■ Records shown:
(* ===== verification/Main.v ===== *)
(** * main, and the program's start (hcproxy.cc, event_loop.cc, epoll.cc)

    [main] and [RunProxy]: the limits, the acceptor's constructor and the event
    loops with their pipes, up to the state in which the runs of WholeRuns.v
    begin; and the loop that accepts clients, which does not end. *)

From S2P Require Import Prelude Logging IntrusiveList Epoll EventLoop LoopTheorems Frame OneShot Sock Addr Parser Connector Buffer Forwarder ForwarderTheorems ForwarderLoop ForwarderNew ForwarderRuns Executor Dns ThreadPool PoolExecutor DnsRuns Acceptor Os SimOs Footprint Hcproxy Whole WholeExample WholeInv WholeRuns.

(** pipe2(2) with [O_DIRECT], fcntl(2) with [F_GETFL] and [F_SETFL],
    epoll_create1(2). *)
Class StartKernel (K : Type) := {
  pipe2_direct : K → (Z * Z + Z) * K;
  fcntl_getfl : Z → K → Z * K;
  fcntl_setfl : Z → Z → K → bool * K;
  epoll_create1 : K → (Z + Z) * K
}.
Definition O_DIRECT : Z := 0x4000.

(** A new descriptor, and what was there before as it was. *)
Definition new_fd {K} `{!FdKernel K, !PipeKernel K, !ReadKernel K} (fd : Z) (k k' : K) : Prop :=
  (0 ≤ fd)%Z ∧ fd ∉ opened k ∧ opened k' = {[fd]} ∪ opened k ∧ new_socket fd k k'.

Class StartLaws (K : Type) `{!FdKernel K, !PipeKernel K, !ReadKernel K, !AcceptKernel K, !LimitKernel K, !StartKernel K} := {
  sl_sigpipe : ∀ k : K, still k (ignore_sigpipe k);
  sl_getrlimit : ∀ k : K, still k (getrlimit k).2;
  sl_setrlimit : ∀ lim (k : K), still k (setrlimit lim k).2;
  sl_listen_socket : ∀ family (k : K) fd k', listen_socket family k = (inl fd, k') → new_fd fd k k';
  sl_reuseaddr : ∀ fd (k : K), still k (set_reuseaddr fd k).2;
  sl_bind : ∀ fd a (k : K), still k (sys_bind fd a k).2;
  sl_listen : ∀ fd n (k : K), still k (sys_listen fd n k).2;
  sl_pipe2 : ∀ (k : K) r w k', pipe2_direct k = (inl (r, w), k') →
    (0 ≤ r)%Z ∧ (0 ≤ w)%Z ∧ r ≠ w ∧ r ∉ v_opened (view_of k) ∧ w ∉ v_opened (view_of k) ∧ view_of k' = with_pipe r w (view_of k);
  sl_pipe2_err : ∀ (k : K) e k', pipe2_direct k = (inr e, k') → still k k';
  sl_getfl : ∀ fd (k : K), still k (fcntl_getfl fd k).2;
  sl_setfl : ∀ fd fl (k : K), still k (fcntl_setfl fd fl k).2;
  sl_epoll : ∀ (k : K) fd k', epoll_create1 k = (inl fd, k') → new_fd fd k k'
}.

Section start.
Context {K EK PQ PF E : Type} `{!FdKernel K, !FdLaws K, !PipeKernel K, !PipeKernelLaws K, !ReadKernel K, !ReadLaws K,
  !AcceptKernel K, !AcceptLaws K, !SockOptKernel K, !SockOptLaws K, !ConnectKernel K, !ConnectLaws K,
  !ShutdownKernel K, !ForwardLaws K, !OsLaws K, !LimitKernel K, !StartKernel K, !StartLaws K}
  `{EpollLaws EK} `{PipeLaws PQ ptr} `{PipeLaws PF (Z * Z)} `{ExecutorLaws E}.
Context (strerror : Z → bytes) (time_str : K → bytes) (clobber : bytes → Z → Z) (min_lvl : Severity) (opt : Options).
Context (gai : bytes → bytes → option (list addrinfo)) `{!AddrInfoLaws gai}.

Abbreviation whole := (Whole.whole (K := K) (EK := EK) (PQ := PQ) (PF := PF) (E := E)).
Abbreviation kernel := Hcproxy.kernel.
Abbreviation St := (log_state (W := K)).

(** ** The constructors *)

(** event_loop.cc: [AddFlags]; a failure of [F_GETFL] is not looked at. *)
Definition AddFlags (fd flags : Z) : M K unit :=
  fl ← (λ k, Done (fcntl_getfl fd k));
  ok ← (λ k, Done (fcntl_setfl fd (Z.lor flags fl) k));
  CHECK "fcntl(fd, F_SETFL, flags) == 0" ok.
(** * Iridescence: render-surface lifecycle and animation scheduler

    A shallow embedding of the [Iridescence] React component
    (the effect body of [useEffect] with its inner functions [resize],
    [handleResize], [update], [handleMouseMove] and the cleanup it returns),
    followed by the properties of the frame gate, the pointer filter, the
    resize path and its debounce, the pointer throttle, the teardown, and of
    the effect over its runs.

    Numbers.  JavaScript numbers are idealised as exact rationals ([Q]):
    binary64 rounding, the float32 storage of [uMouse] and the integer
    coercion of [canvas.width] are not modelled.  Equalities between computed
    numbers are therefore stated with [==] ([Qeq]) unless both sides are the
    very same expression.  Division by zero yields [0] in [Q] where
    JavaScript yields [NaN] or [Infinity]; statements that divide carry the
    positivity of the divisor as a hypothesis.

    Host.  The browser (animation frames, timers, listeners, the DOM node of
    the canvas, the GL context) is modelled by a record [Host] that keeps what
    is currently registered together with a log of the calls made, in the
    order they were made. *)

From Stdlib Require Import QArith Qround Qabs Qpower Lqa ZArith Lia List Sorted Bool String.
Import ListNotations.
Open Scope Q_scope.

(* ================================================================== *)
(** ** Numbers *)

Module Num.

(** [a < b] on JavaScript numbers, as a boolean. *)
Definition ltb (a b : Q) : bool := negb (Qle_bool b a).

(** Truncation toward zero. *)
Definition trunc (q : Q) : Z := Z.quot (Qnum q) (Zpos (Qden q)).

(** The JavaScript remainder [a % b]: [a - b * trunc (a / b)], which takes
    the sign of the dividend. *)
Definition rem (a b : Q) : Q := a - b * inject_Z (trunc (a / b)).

■ Activity: Within the listing above, filter for lines holding the string "Class" and copy each one.

■ Problem solution:
Class StartKernel (K : Type) := {
Class StartLaws (K : Type) `{!FdKernel K, !PipeKernel K, !ReadKernel K, !AcceptKernel K, !LimitKernel K, !StartKernel K} := {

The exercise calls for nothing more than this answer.